L’hôpital de jour est souvent perçu comme un lieu prévu pour briser la solitude et l’inaction on n’ose pas dire que l’hôpital de jour est un lieu thérapeutique on préfère souvent le présenter comme un lieu de loisirs par pudeur ou par gêne parce qu’il est compliqué d’expliquer en quoi les activités qu’on y propose sont thérapeutiques parce qu’il est difficile de dire ce que c’est que le “thérapeutique”

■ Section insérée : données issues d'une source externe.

(* ===== verification/GraphTermination.v ===== *)
(** * GraphTermination

    When a run of a graph ends.  The visit cap bounds one traversal; every branch of a
    fan-out is a traversal of its own, with its own counts, so the nesting of fan-outs
    has to be bounded too. *)
From S2P Require Import Prelude GoStrings Selector Envelope EnvelopeMerge Placement EnvelopeSafety ContextStream Epoch.
From S2P Require Import Graph GraphInv GraphSafety.
From Stdlib Require Import Lia.

Section termination.
Context {V : Type} (other_equal : V → V → bool).
Abbreviation Envelope := (Envelope V).
Abbreviation Graph := (Graph V).
Implicit Types (g : Graph) (e : Envelope) (w : World).

(** ** The visits a traversal has left *)
Definition ids g : list string := (map_to_list (nodes g)).*1.
Definition left_at g (id : string) : nat := Z.to_nat (maxNodeVisits g - visited g id).
Definition potential g : nat := sum_list (left_at g <$> ids g).

(** The visits of a whole traversal. *)
Definition budget g : nat := size (nodes g) * Z.to_nat (maxNodeVisits g).

Lemma sum_lt {X} (f1 f2 : X → nat) (l : list X) x :
  x ∈ l → (∀ y, f1 y ≤ f2 y) → f1 x < f2 x → sum_list (f1 <$> l) < sum_list (f2 <$> l).
Proof.
  intros Hx Hle Hlt. assert (∀ l, sum_list (f1 <$> l) ≤ sum_list (f2 <$> l)) as Hs.
  { induction l0 as [|y l0 IH]; cbn; [done|]. specialize (Hle y). lia. }
  induction Hx as [x l|x y l _ IH]; cbn; [specialize (Hs l)|specialize (Hle y); specialize (IH Hlt)]; lia.
Qed.

Lemma visit_potential w at_ current e g n r e' g' :
  visit w at_ current e g = inr (n, r, e', g') → potential g' < potential g.
Proof.
  intros Hv. apply visit_inr in Hv as (Hn & Hle & Hf & Hc & _).
  injection Hf as Hfn Hfc Hfe Hfs Hfm. unfold potential, ids. rewrite Hfn.
  apply (sum_lt _ _ _ current).
  - apply list_elem_of_fmap. exists (current, n). split; [done|]. by apply elem_of_map_to_list.
  - intros id. unfold left_at. rewrite Hc, Hfm. case_decide; lia.
  - unfold left_at. rewrite Hc, Hfm, decide_True by done. lia.
Qed.

Lemma potential_start g counts : potential (with_visits ∅ counts g) = budget g.
Proof.
  unfold potential, budget, ids. rewrite <- length_map_to_list.
  assert (∀ id, left_at (with_visits ∅ counts g) id = Z.to_nat (maxNodeVisits g)) as Hl.
  { intros id. unfold left_at, visited. cbn. rewrite lookup_empty. cbn. lia. }
  change (nodes (with_visits ∅ counts g)) with (nodes g).
  induction (map_to_list (nodes g)) as [|[id n] l IH]; cbn; [done|]. by rewrite Hl, IH.
Qed.

(** ** Ranked graphs *)

(** Serial edges do not raise the rank and parallel edges lower it: no parallel edge
    lies on a cycle. *)
Definition ranked (rank : string → nat) g : Prop :=
  ∀ u ed, ed ∈ outgoing g u →
    if Parallel ed then rank (To ed) < rank u else rank (To ed) ≤ rank u.

(** The fuel that is enough from a node of the given rank. *)
Definition enough (rank : nat) g : nat := rank * (budget g + 1) + potential g + 1.

Lemma fan_out_total branch w at_ e eds :
  (∀ i ed e, ed ∈ eds → is_Some (branch i (To ed) e)) →
  is_Some (fan_out other_equal branch w at_ e eds).
Proof.
  intros Hb. unfold fan_out. case_bool_decide; [done|].
  assert (is_Some (mapM (λ ie, run_branch other_equal branch w at_ e ie.1 ie.2) (imap pair eds))) as [bs ->].
  { apply mapM_is_Some, Forall_forall. intros [i ed] Hin. apply elem_of_lookup_imap in Hin as (j & y & [= -> ->] & Hj).
    unfold run_branch. cbn. destruct (Hb j y (Clone (parent_at w at_ (AtFork j) e))) as [[r e'] ->];
      [by eapply list_elem_of_lookup_2|]. by eexists. }
  cbn. by destruct (first_error _).
Qed.

Lemma next_total branch w at_ g n r e :
  (∀ i ed e, ed ∈ outgoing g (node_ID n) → Parallel ed = true → is_Some (branch i (To ed) e)) →
  is_Some (nextNodes other_equal branch w at_ g n r e).
Proof.
  intros Hb. unfold nextNodes. destruct (_ || _); [done|].
  destruct (fan_out_total branch w at_ e
    (filter (λ ed, Parallel ed = true) (filter (λ ed, enabled r e ed = true) (outgoing g (node_ID n)))))
    as [[err e'] ->]; [|cbn; by destruct err].
  intros i ed e1 Hed. rewrite !list_elem_of_filter in Hed. apply Hb; tauto.
Qed.

Lemma branch_total run w path g start e :
  (∀ e g', frozen g' = frozen (sub_graph start g) → executionPath g' = [] → visitCounts g' = ∅ →
           is_Some (run path start e g')) →
  is_Some (execute_branch run w path g start e).
Proof.
  intros Hr. unfold execute_branch.
  destruct (prepare _ _) as [[err|] g1] eqn:Ep; [done|].
  case_bool_decide; [done|].
  set (now := w_now w _) in Ep. destruct (prepare_frozen now (sub_graph start g)) as (Hf & Hp & _).
  rewrite Ep in Hf, Hp. cbn [snd] in *. pose proof Hf as [= Hfn Hfc Hfe Hfs Hfm]. rewrite Hfs.
  destruct (Hr e g1) as [[[r e'] g2] ->]; [done|done| |by eexists].
  pose proof (prepare_visits now (sub_graph start g)) as Hv. by rewrite Ep in Hv.
Qed.

Lemma run_loop_total rank w : ∀ fuel path k last current e g,
  keyed g → ranked rank g → enough (rank current) g ≤ fuel →
  is_Some (run_loop other_equal fuel w path k last current e g).
Proof.
  induction fuel as [|fuel IH]; intros path k last current e g Hk Hr Hfuel; [unfold enough in Hfuel; lia|].
  cbn [run_loop]. case_bool_decide; [done|].
  destruct (visit w _ current e g) as [o|[[[n r] e1] g1]] eqn:Ev; [done|].
  pose proof (visit_potential _ _ _ _ _ _ _ _ _ Ev) as Hpot.
  apply visit_inr in Ev as (Hn & _ & Hf & _). pose proof Hf as [= Hfn Hfc Hfe Hfs Hfm].
  assert (budget g1 = budget g) as Hbud by (unfold budget; by rewrite Hfn, Hfm).
  assert (keyed g1) as Hk1 by (by eapply keyed_frozen).
  assert (ranked rank g1) as Hr1 by (intros u ed; rewrite (frozen_outgoing g1 g u Hf); apply Hr).
  assert (node_ID n = current) as Hid by (by apply Hk).
  edestruct (next_total) as [[next e2] Hnext]; [|rewrite Hnext; cbn].
  - intros i ed e2 Hed Hpar. apply branch_total. intros e3 g2 Hf2 _ Hv2.
    rewrite (frozen_outgoing g1 g _ Hf), Hid in Hed. apply Hr in Hed. rewrite Hpar in Hed.
    injection Hf2 as Hfn2 Hfc2 Hfe2 Hfs2 Hfm2. cbn in *.
    assert (budget g2 = budget g) as Hbud2 by (unfold budget; by rewrite Hfn2, Hfm2, Hfn, Hfm).
    apply IH.
    + intros id m. rewrite Hfn2. apply Hk1.
    + intros u ed2. unfold outgoing. rewrite Hfe2. apply Hr1.
    + assert (potential g2 = budget g) as Hp2.
      { rewrite <- Hbud2, <- (potential_start g2 (executionPath g2)). unfold potential, ids, left_at, visited. cbn.
        by rewrite Hv2. }
      unfold enough in *. rewrite Hp2, Hbud2.
      assert (S (rank (To ed)) * (budget g + 1) ≤ rank current * (budget g + 1)) by (apply Nat.mul_le_mono_r; lia). lia.
  - destruct next as [next|err]; [|done]. destruct (decide (next = EmptyString)) as [->|Hne].
    + destruct fuel; [unfold enough in Hfuel; lia|]. done.
    + apply IH; [done|done|].
      apply next_edge in Hnext as [|(ed & Hed & Hpar & Hto)]; [done|].
      rewrite Hid in Hed. apply Hr1 in Hed. rewrite Hpar, Hto in Hed. unfold enough in *. rewrite Hbud.
      assert (rank next * (budget g + 1) ≤ rank current * (budget g + 1)) by (apply Nat.mul_le_mono_r; lia). lia.
Qed.

(** C5: a run ends when fan-outs do not nest without bound.  If no parallel edge lies on a
    cycle, witnessed by a rank that serial edges do not raise and parallel edges
    lower, then [Execute] returns with fuel one more than (rank of the start + 1)
    times one more than the visits the cap allows, whatever nodes, conditions, cancellations
    and barriers do. *)
Theorem run_terminates rank fuel w e g :
  built g → ranked rank g →
  (rank (startNodeID g) + 1) * (size (nodes g) * Z.to_nat (maxNodeVisits g) + 1) ≤ fuel →
  is_Some (Execute other_equal fuel w e g).
Proof.
  intros Hwf%built_wf Hr Hfuel. unfold Execute.
  destruct (prepare_frozen (w_now w {| m_path := []; m_turn := 0 |}) g) as (Hf & _).
  destruct (prepare _ g) as [[err|] g1]; cbn [fst snd] in *; [done|].
  pose proof Hf as [= Hfn Hfc Hfe Hfs Hfm]. set (w' := {| w_coordinator := _ |}).
  assert (is_Some (run_loop other_equal fuel w' [] 0 None (startNodeID g1) e (with_visits ∅ [] g1))) as [[[r e'] g2] Hrun].
  { apply (run_loop_total rank).
    - intros id n. cbn. rewrite Hfn. apply Hwf.
    - intros u ed. change (outgoing (with_visits ∅ [] g1) u) with (outgoing g1 u).
      rewrite (frozen_outgoing g1 g u Hf). apply Hr.
    - unfold enough. rewrite potential_start. change (budget (with_visits ∅ [] g1)) with (budget g1).
      unfold budget. rewrite Hfn, Hfm, Hfs. lia. }
  unfold run. rewrite Hrun. case_bool_decide; cbn; by destruct (negb (w_coordinator w) && grounder g1).
Qed.
End termination.

(** ** Fan-outs

    What a fan-out does: the error of the lowest branch decides, nothing is merged
    after an error, and otherwise the branches' changes are merged in the order of
    the edges. *)
Lemma first_error_lookup (l : list (option gerror)) i e :
  l !! i = Some (Some e) → (∀ j, j < i → l !! j = Some None) → first_error l = Some e.
Proof.
  revert i. induction l as [|o l IH]; intros i Hi Hj; [done|]. destruct i as [|i].
  - by injection Hi as ->.
  - pose proof (Hj 0 ltac:(lia)) as [= ->]. apply (IH i); [done|]. intros j Hlt. apply (Hj (S j)). lia.
Qed.

Section fanout.
Context {V : Type} (other_equal : V → V → bool).
Abbreviation Envelope := (Envelope V).
Implicit Types (e : Envelope) (w : World).

Lemma validate_same envs t : ∀ i t',
  (i = 0 ∨ t' = t) → Forall (λ o : option Envelope, ∃ c, o = Some c ∧ TaskID c = t) envs →
  validate_loop i t' envs = None.
Proof.
  induction envs as [|o envs IH]; intros i t' Hi Hall; [done|].
  apply Forall_cons in Hall as [(c & -> & Hc) Hall]. cbn [validate_loop]. case_bool_decide as H0.
  - apply IH; [by right|done].
  - destruct Hi as [|Hi]; [done|]. rewrite bool_decide_true by congruence. apply IH; [by right|done].
Qed.

(** One branch's contribution to the merge. *)
Definition contribution w at_ e (i : nat) (b : Edge V * (result (option (Result V)) * Envelope))
    : option gerror * (string * Envelope * BranchDelta) :=
  (match b.2.1 with Ok _ => None | Err err => Some err end,
   (To b.1, b.2.2, ComputeBranchDelta other_equal (parent_at w at_ (AtDelta i) e) b.2.2)).

Definition ran (branch : nat → string → Envelope → option (result (option (Result V)) * Envelope)) w at_ e
    (eds : list (Edge V)) (outs : list (result (option (Result V)) * Envelope)) : Prop :=
  length outs = length eds ∧
  ∀ i ed out, eds !! i = Some ed → outs !! i = Some out →
    branch i (To ed) (Clone (parent_at w at_ (AtFork i) e)) = Some out.

Lemma ran_branches branch w at_ e eds outs :
  ran branch w at_ e eds outs →
  mapM (λ ie, run_branch other_equal branch w at_ e ie.1 ie.2) (imap pair eds) =
  Some (imap (contribution w at_ e) (zip eds outs)).
Proof.
  intros [Hlen Hran]. apply mapM_Some, Forall2_same_length_lookup_2.
  { rewrite !length_imap, length_zip_with. lia. }
  intros i [j ed] c. rewrite !list_lookup_imap. intros Hi Hc.
  destruct (eds !! i) as [ed'|] eqn:He; [|done]. injection Hi as <- <-.
  destruct (outs !! i) as [out|] eqn:Ho; [|by rewrite lookup_zip_with, He, Ho in Hc].
  rewrite lookup_zip_with, He, Ho in Hc. cbn in Hc. injection Hc as <-.
  unfold run_branch. cbn. rewrite (Hran i ed' out He Ho). by destruct out.
Qed.

Lemma units_join w at_ e eds outs :
  length outs = length eds → (∀ p, parent_at w at_ p e = e) →
  branch_units (snd <$> imap (contribution w at_ e) (zip eds outs)) =
  join_units other_equal (λ i, default EmptyString (To <$> eds !! i)) e outs.*2.
Proof.
  intros Hlen Hq. apply list_eq. intros i. unfold branch_units, join_units.
  rewrite !list_lookup_imap, !list_lookup_fmap, list_lookup_imap, lookup_zip_with.
  destruct (outs !! i) as [out|] eqn:Ho.
  - destruct (eds !! i) as [ed|] eqn:He; [|apply lookup_ge_None in He; apply lookup_lt_Some in Ho; lia].
    cbn. rewrite Hq. done.
  - by destruct (eds !! i).
Qed.

(** C22: a fan-out is deterministic, all or nothing, and merges in edge order.  Whatever
    order the branches finish in: if some fail, the error of the lowest edge is
    returned and nothing is merged; if all succeed and keep the task, the merge
    succeeds, and when no barrier touches the run's envelope in between every
    key ends up with what the last branch, in edge order, that changed it made of it,
    or with the parent's value. *)
Theorem fan_out_outcome branch w at_ e eds outs :
  eds ≠ [] → ran branch w at_ e eds outs →
  (∀ i err c, outs !! i = Some (Err err, c) → (∀ j, j < i → ∃ r c', outs !! j = Some (Ok r, c')) →
     fan_out other_equal branch w at_ e eds = Some (Some err, parent_at w at_ AtJoin e)) ∧
  (Forall (λ out, ∃ r c, out = (Ok r, c) ∧ TaskID c = TaskID e) outs →
     ∃ e', fan_out other_equal branch w at_ e eds = Some (None, e') ∧
     ((∀ p, parent_at w at_ p e = e) → ∀ k, k ≠ EmptyString →
        data e' !! k = foldl (λ o c, if changed_by other_equal e c k then data c !! k else o) (data e !! k) outs.*2)).
Proof.
  intros Hne Hran. pose proof Hran as [Hlen _]. unfold fan_out.
  rewrite bool_decide_false, (ran_branches _ _ _ _ _ _ Hran) by done. cbn [mbind option_bind].
  set (bs := imap (contribution w at_ e) (zip eds outs)).
  assert (∀ i ed out, eds !! i = Some ed → outs !! i = Some out → bs !! i = Some (contribution w at_ e i (ed, out))) as Hbs.
  { intros i ed out He Ho. unfold bs. by rewrite list_lookup_imap, lookup_zip_with, He, Ho. }
  assert (∀ i out, outs !! i = Some out → ∃ ed, eds !! i = Some ed) as Heds.
  { intros i out Ho. apply lookup_lt_Some in Ho. rewrite Hlen in Ho. by apply lookup_lt_is_Some in Ho. }
  split.
  - intros i err c Hi Hj. rewrite (first_error_lookup _ i err); [done|..].
    + destruct (Heds _ _ Hi) as [ed He]. by rewrite list_lookup_fmap, (Hbs _ _ _ He Hi).
    + intros j Hlt. destruct (Hj j Hlt) as (r & c' & Ho). destruct (Heds _ _ Ho) as [ed He].
      by rewrite list_lookup_fmap, (Hbs _ _ _ He Ho).
  - intros Hall. rewrite (proj2 (first_error_None _)).
    2: { apply Forall_fmap, Forall_lookup. intros i b Hb. unfold bs in Hb.
         rewrite list_lookup_imap, lookup_zip_with in Hb.
         destruct (eds !! i) as [ed|], (outs !! i) as [out|] eqn:Ho; try done. injection Hb as <-.
         rewrite Forall_lookup in Hall. by destruct (Hall i out Ho) as (r & c & -> & _). }
    unfold mergeParallelBranchEnvelopes.
    assert (snd <$> bs ≠ []) as Hbne.
    { intros Hnil. apply (f_equal length) in Hnil. unfold bs in Hnil.
      rewrite length_fmap, length_imap, length_zip_with, Hlen, Nat.min_id in Hnil. by apply nil_length_inv in Hnil. }
    rewrite bool_decide_false by done.
    assert (ValidateBranchMerge ((λ b, Some b.1.2) <$> (snd <$> bs)) = None) as ->.
    { unfold ValidateBranchMerge. case_bool_decide; [done|]. apply (validate_same _ (TaskID e)); [by left|].
      apply Forall_lookup. intros i o Ho. rewrite !list_lookup_fmap in Ho. unfold bs in Ho.
      rewrite list_lookup_imap, lookup_zip_with in Ho.
      destruct (eds !! i) as [ed|], (outs !! i) as [out|] eqn:Hout; try done. injection Ho as <-.
      rewrite Forall_lookup in Hall. destruct (Hall i out Hout) as (r & c & -> & Ht). by exists c. }
    destruct (merge_ok (branch_units (snd <$> bs)) (parent_at w at_ AtJoin e)) as (stats & e' & E); [by apply imap_order|].
    rewrite E. exists e'. split; [done|]. intros Hq k Hk. rewrite Hq in E.
    rewrite (merge_data _ _ _ _ E k). unfold bs. by rewrite (units_join _ _ _ _ _ Hlen Hq), join_fold.
Qed.
End fanout.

Pourtant il est bien évident qu’on ne va pas à l’hôpital de jour si on n’est pas malade
on y va pour retrouver le plaisir de partager des petites choses entre personnes sensibles aux petites choses on y va pour faire des choses nouvelles, et ainsi se renouveler soi même on n’y va ni pour le travail ni pour l’amusement mais pour quelque chose d’intermédiaire, quelque chose comme la construction d’une nouvelle manière d’être on y va pour recommencer à zéro, pour retrouver certaines bases, pour réapprendre certains instincts essentiels, pour retrouver certaines sensibilités basiques absolument nécessaires à la construction de tous les sentiments et de toutes les émotions complexes on y va pour faire des choses simples mais importantes, dans un environnement solidaire, dépourvu de jugement, de notations, de concurrence et d’objectifs comptables.